Has any one used Sea Foam to clean out their outboards ? Does it work ?


----------



## Guest (Mar 27, 2019)

Sea foam is ok. I prefer carbon gaurd, and ring free but have used sea foam in a pinch with satisfactory results.


----------



## Mike C (Feb 27, 2017)

Boatbrains said:


> Sea foam is ok. I prefer carbon gaurd, and ring free but have used sea foam in a pinch with satisfactory results.


Boatbrains,
I have an 08 tlr 60 4 stroke with just under 400hrs.
No issues at all with the motor, but I'm wondering if I should toss some seafoam or like item in the tank? 
What do you think?


----------



## Guest (Mar 27, 2019)

A constant treat of decarboning will keep it from building. Go for it!


----------



## SomaliPirate (Feb 5, 2016)

I swear by ring free. I just always put the maintenance amount in with my fuel.


----------



## Marsh Pirate (Sep 15, 2016)

Here's my SeaFoam story, this is no BS. My 2014 Polaris Sportsman 570 wouldn't start. It ran fine the day before. I figured it was the fuel pump again. I decided to give Seafoam a try. I pulled all the old gas out and add one gallon of fresh premium and 2 cans of seafoam. I pulled the hose off of the injector and cycled the pump until I got fresh gas to the injector. Then I tried to start it, just to put new gas through the injector. I let it sit overnight, the next morning it ran for like 2 seconds. I continued this routine for a week. Each day it would run a little longer. This Sunday morning it started and continued to run and has been running fine since. I love me some Seafoam!
__________________


----------



## Finsleft258 (Oct 7, 2018)

Marsh Pirate said:


> Here's my SeaFoam story, this is no BS. My 2014 Polaris Sportsman 570 wouldn't start. It ran fine the day before. I figured it was the fuel pump again. I decided to give Seafoam a try. I pulled all the old gas out and add one gallon of fresh premium and 2 cans of seafoam. I pulled the hose off of the injector and cycled the pump until I got fresh gas to the injector. Then I tried to start it, just to put new gas through the injector. I let it sit overnight, the next morning it ran for like 2 seconds. I continued this routine for a week. Each day it would run a little longer. This Sunday morning it started and continued to run and has been running fine since. I love me some Seafoam!
> __________________


I have seen this with several products. Seafoam and Lucas Injector Cleaner are my favorites. For sprays, I see the best results with PowerTune.


----------



## DuckNut (Apr 3, 2009)

There are so many cleaners in gas these days that products like this are dinosaurs.

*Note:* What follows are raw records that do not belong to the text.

(* ===== verification/IpAddr.v ===== *)
(** * IpAddr: the parts of [std::net] the network code uses

    Addresses, their classification predicates, [Display] and [FromStr].  Octets are
    bytes, so an address is well formed by typing.  This models the language's standard
    library; it has no source lines of its own. *)
From S2P Require Import Prelude Text.

(** A 16-bit group of an IPv6 address, high octet first. *)
Abbreviation seg := (ascii * ascii)%type.

Definition seg_val (s : seg) : N := code (fst s) * 256 + code (snd s).
Definition seg_of (n : N) : seg := (ascii_of_N (n / 256), ascii_of_N (n mod 256)).

Inductive ipv4 : Type := Ipv4 (a b c d : ascii).
Inductive ipv6 : Type := Ipv6 (s0 s1 s2 s3 s4 s5 s6 s7 : seg).

Inductive ip_addr : Type :=
  | V4 (a : ipv4)
  | V6 (a : ipv6).

#[export] Instance ipv4_eq_dec : EqDecision ipv4.
Proof. solve_decision. Defined.
#[export] Instance ipv6_eq_dec : EqDecision ipv6.
Proof. solve_decision. Defined.
#[export] Instance ip_addr_eq_dec : EqDecision ip_addr.
Proof. solve_decision. Defined.

(** [Ipv4Addr::new] *)
Definition ipv4_new (a b c d : N) : ipv4 :=
  Ipv4 (ascii_of_N a) (ascii_of_N b) (ascii_of_N c) (ascii_of_N d).

Definition octets4 (a : ipv4) : bytes := let 'Ipv4 a b c d := a in [a; b; c; d].

Definition segments (a : ipv6) : list seg :=
  let 'Ipv6 s0 s1 s2 s3 s4 s5 s6 s7 := a in [s0; s1; s2; s3; s4; s5; s6; s7].

Definition octets6 (a : ipv6) : bytes :=
  concat (map (fun s : seg => [fst s; snd s]) (segments a)).

Definition ipv6_of_segments (l : list seg) : option ipv6 :=
  match l with
  | [s0; s1; s2; s3; s4; s5; s6; s7] => Some (Ipv6 s0 s1 s2 s3 s4 s5 s6 s7)
  | _ => None
  end.

Definition is_ipv4 (ip : ip_addr) : bool := match ip with V4 _ => true | V6 _ => false end.

(** ** Classification *)

Module Ipv4Addr.
Definition is_loopback (ip : ipv4) : bool := let 'Ipv4 a _ _ _ := ip in (code a =? 127)%N.
Definition is_link_local (ip : ipv4) : bool :=
  let 'Ipv4 a b _ _ := ip in (code a =? 169)%N && (code b =? 254)%N.
Definition is_broadcast (ip : ipv4) : bool := bool_decide (ip = ipv4_new 255 255 255 255).
Definition is_multicast (ip : ipv4) : bool := let 'Ipv4 a _ _ _ := ip in between 224 239 a.
Definition is_unspecified (ip : ipv4) : bool := bool_decide (ip = ipv4_new 0 0 0 0).
Definition is_documentation (ip : ipv4) : bool :=
  let 'Ipv4 a b c _ := ip in
  ((code a =? 192) && (code b =? 0) && (code c =? 2) ||
   (code a =? 198) && (code b =? 51) && (code c =? 100) ||
   (code a =? 203) && (code b =? 0) && (code c =? 113))%N.
Definition is_private (ip : ipv4) : bool :=
  let 'Ipv4 a b _ _ := ip in
  ((code a =? 10) || (code a =? 172) && between 16 31 b ||
   (code a =? 192) && (code b =? 168))%N.
End Ipv4Addr.

Module Ipv6Addr.
Definition zero : seg := seg_of 0.
Definition localhost : ipv6 := Ipv6 zero zero zero zero zero zero zero (seg_of 1).
Definition unspecified : ipv6 := Ipv6 zero zero zero zero zero zero zero zero.
Definition is_loopback (ip : ipv6) : bool := bool_decide (ip = localhost).
Definition is_unspecified (ip : ipv6) : bool := bool_decide (ip = unspecified).
Definition is_multicast (ip : ipv6) : bool :=
  let 'Ipv6 s0 _ _ _ _ _ _ _ := ip in (N.land (seg_val s0) 65280 =? 65280)%N.
(** [::ffff:a.b.c.d] *)
Definition to_ipv4_mapped (ip : ipv6) : option ipv4 :=
  let 'Ipv6 s0 s1 s2 s3 s4 s5 s6 s7 := ip in
  if bool_decide (s0 = zero /\ s1 = zero /\ s2 = zero /\ s3 = zero /\ s4 = zero /\
                  s5 = seg_of 65535)
  then Some (Ipv4 (fst s6) (snd s6) (fst s7) (snd s7))
  else None.
End Ipv6Addr.

(** ** Display *)

Definition show_ipv4 (a : ipv4) : bytes :=
  join (B ".") (map (fun o => show_N (code o)) (octets4 a)).

Definition hex_digit (n : N) : ascii :=
  if (n <? 10)%N then ascii_of_N (48 + n) else ascii_of_N (87 + n).

(** [{:x}] of a 16-bit group: no leading zeros. *)
Definition show_seg (s : seg) : bytes :=
  let n := seg_val s in
  let ds := map hex_digit [n / 4096 mod 16; n / 256 mod 16; n / 16 mod 16; n mod 16]%N in
  match trim_start_matches (Ascii.eqb "0") ds with [] => B "0" | r => r end.

Definition show_segs (l : list seg) : bytes := join (B ":") (map show_seg l).

(** The first longest run of zero groups: (start, length). *)
Fixpoint zero_runs (i : nat) (cur best : nat * nat) (l : list seg) : nat * nat :=
  match l with
  | [] => best
  | s :: r =>
      if bool_decide (s = Ipv6Addr.zero) then
        let cur' := (if Nat.eqb (snd cur) 0 then i else fst cur, S (snd cur)) in
        zero_runs (S i) cur' (if Nat.ltb (snd best) (snd cur') then cur' else best) r
      else zero_runs (S i) (0, 0) best r
  end.

Definition show_ipv6 (a : ipv6) : bytes :=
  match Ipv6Addr.to_ipv4_mapped a with
  | Some v4 => B "::ffff:" ++ show_ipv4 v4
  | None =>
      let ss := segments a in
      let '(start, n) := zero_runs 0 (0, 0) (0, 0) ss in
      if Nat.ltb 1 n
      then show_segs (take start ss) ++ B "::" ++ show_segs (drop (start + n) ss)
      else show_segs ss
  end.

Definition show_ip (ip : ip_addr) : bytes :=
  match ip with V4 a => show_ipv4 a | V6 a => show_ipv6 a end.

(** ** FromStr: [core::net::parser] *)

Definition to_digit (radix : N) (c : ascii) : option N :=
  let v := if is_ascii_digit c then Some (code c - 48)%N
           else if between 97 102 c then Some (code c - 87)%N
           else if between 65 70 c then Some (code c - 55)%N
           else None in
  match v with Some d => if (d <? radix)%N then Some d else None | None => None end.

(** Reads digits while there are any: (value, number of digits, rest). *)
Fixpoint read_digits (radix : N) (acc : N) (n : nat) (s : bytes) : N * nat * bytes :=
  match s with
  | c :: r => match to_digit radix c with
              | Some d => read_digits radix (acc * radix + d) (S n) r
              | None => (acc, n, s)
              end
  | [] => (acc, n, s)
  end.

Definition read_number (radix : N) (max_digits : nat) (max : N) (allow_zero_prefix : bool)
    (s : bytes) : option (N * bytes) :=
  let '(v, n, r) := read_digits radix 0 0 s in
  let leading_zero := match s with c :: _ => Ascii.eqb c "0" | [] => false end in
  if Nat.ltb max_digits n then None
  else if Nat.eqb n 0 then None
  else if negb allow_zero_prefix && leading_zero && Nat.ltb 1 n then None
  else if (v <=? max)%N then Some (v, r) else None.

Definition read_given_char (c : ascii) (s : bytes) : option bytes := strip_prefix [c] s.

Definition read_octet : bytes -> option (N * bytes) := read_number 10 3 u8_max false.

Definition read_dot_octet (s : bytes) : option (N * bytes) :=
  r ← read_given_char "." s; read_octet r.

Definition read_ipv4_addr (s : bytes) : option (ipv4 * bytes) :=
  '(a, s) ← read_octet s; '(b, s) ← read_dot_octet s;
  '(c, s) ← read_dot_octet s; '(d, s) ← read_dot_octet s;
  Some (ipv4_new a b c d, s).

Definition read_sep (first : bool) (s : bytes) : option bytes :=
  if first then Some s else read_given_char ":" s.

(** [read_groups]: the groups read, whether a trailing IPv4 ended them, the rest. *)
Fixpoint read_groups (limit : nat) (first : bool) (s : bytes) : list seg * bool * bytes :=
  match limit with
  | O => ([], false, s)
  | S l =>
      let v4 := if Nat.ltb 0 l then r ← read_sep first s; read_ipv4_addr r else None in
      match v4 with
      | Some (Ipv4 a b c d, r) => ([(a, b); (c, d)], true, r)
      | None =>
          match r ← read_sep first s; read_number 16 4 u16_max true r with
          | Some (g, r) =>
              let '(gs, v, r') := read_groups l false r in (seg_of g :: gs, v, r')
          | None => ([], false, s)
          end
      end
  end.

Definition read_ipv6_addr (s : bytes) : option (ipv6 * bytes) :=
  let '(head, head_ipv4, r) := read_groups 8 true s in
  if Nat.eqb (length head) 8 then a ← ipv6_of_segments head; Some (a, r)
  else if (head_ipv4 : bool) then None
  else
    r ← read_given_char ":" r; r ← read_given_char ":" r;
    let '(tail, _, r) := read_groups (8 - (length head + 1)) true r in
    let gap := 8 - length head - length tail in
    a ← ipv6_of_segments (head ++ replicate gap Ipv6Addr.zero ++ tail); Some (a, r).

Definition all_consumed {A} (o : option (A * bytes)) : option A :=
  match o with Some (a, []) => Some a | _ => None end.

(** [s.parse::<Ipv4Addr>()] *)
Definition parse_ipv4 (s : bytes) : option ipv4 :=
  if Nat.ltb 15 (length s) then None else all_consumed (read_ipv4_addr s).

(** [s.parse::<Ipv6Addr>()] *)
Definition parse_ipv6 (s : bytes) : option ipv6 := all_consumed (read_ipv6_addr s).

(** [s.parse::<IpAddr>()] *)
Definition parse_ip (s : bytes) : option ip_addr :=
  all_consumed
    match read_ipv4_addr s with
    | Some (a, r) => Some (V4 a, r)
    | None => match read_ipv6_addr s with Some (a, r) => Some (V6 a, r) | None => None end
    end.

(** ** Lemmas *)

Example parse_examples :
  parse_ip (B "192.0.2.1") = Some (V4 (ipv4_new 192 0 2 1)) /\
  parse_ip (B "01.2.3.4") = None /\ parse_ip (B "1.2.3.256") = None /\
  (show_ip <$> parse_ip (B "2001:DB8:0:0::1")) = Some (B "2001:db8::1") /\
  (show_ip <$> parse_ip (B "::ffff:7f00:1")) = Some (B "::ffff:127.0.0.1") /\
  (show_ip <$> parse_ip (B "::")) = Some (B "::") /\
  (show_ip <$> parse_ip (B "1:2:3:4:5:6:1.2.3.4")) = Some (B "1:2:3:4:5:6:102:304") /\
  parse_ip (B "fe80::1::2") = None.
Proof. vm_compute. done. Qed.

Lemma read_octet_show c rest :
  match rest with x :: _ => is_ascii_digit x = false | [] => True end ->
  read_octet (show_N (code c) ++ rest) = Some (code c, rest).
Proof.
  intros Hr.
  assert (read_digits 10 0 0 (show_N (code c) ++ rest) = (code c, length (show_N (code c)), rest)) as E.
  { assert (forall acc n, read_digits 10 acc n rest = (acc, n, rest)) as Hrest.
    { intros acc n. destruct rest as [|x rest]; [done|]. simpl. unfold to_digit.
      rewrite Hr. by all_bytes x. }
    destruct c as [[] [] [] [] [] [] [] []];
      match goal with |- context [show_N ?n] => let v := eval vm_compute in (show_N n) in
        replace (show_N n) with v by (vm_compute; reflexivity) end;
      cbn [app read_digits]; unfold to_digit; simpl; by rewrite Hrest. }
  unfold read_octet, read_number. rewrite E. clear E Hr. revert rest.
  all_bytes c; reflexivity.
Qed.

Lemma ipv4_new_code a b c d : ipv4_new (code a) (code b) (code c) (code d) = Ipv4 a b c d.
Proof. unfold ipv4_new, code. by rewrite !ascii_N_embedding. Qed.

Lemma read_dot_octet_show c rest :
  match rest with x :: _ => is_ascii_digit x = false | [] => True end ->
  read_dot_octet ("."%char :: show_N (code c) ++ rest) = Some (code c, rest).
Proof.
  intros Hr. unfold read_dot_octet, read_given_char. cbn [strip_prefix]. simpl.
  by apply read_octet_show.
Qed.

Lemma read_show_ipv4 a : read_ipv4_addr (show_ipv4 a) = Some (a, []).
Proof.
  destruct a as [a b c d]. unfold show_ipv4, read_ipv4_addr. cbn [map octets4 join B app].
  change (list_ascii_of_string ".") with ["."%char]. cbn [app].
  rewrite read_octet_show by done. simpl. rewrite read_dot_octet_show by done. simpl.
  rewrite read_dot_octet_show by done. simpl.
  rewrite <- (app_nil_r (show_N (code d))). rewrite read_dot_octet_show by done. simpl.
  by rewrite ipv4_new_code.
Qed.

Lemma parse_show_ipv4 a : parse_ip (show_ip (V4 a)) = Some (V4 a).
Proof. unfold parse_ip. simpl. by rewrite read_show_ipv4. Qed.

(** Addresses as keys of finite maps. *)
#[export] Instance ipv4_countable : Countable ipv4.
Proof.
  refine (inj_countable' (fun a => let 'Ipv4 a b c d := a in (a, b, c, d))
    (fun '(a, b, c, d) => Ipv4 a b c d) _).
  by intros [].
Defined.
#[export] Instance ipv6_countable : Countable ipv6.
Proof.
  refine (inj_countable (fun a => segments a) ipv6_of_segments _). by intros [].
Defined.
#[export] Instance ip_addr_countable : Countable ip_addr.
Proof.
  refine (inj_countable' (fun a => match a with V4 a => inl a | V6 a => inr a end)
    (fun s => match s with inl a => V4 a | inr a => V6 a end) _).
  by intros [].
Defined.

Stay away from ethanol and all will be good.

My Merc has multiple thousands of hours and nothing has ever been added except non ethanol gas and never a single fuel issue. Carb has not even been rebuilt since new (1998).


----------



## Mike C (Feb 27, 2017)

I haven't put any ethanol in it. 
It's a 2008 TLR 60 and I bought it 3 years ago with 277hrs on it. Can't say what the previous owners did though. 
I know it won't hurt it.


----------



## State fish rob (Jan 25, 2017)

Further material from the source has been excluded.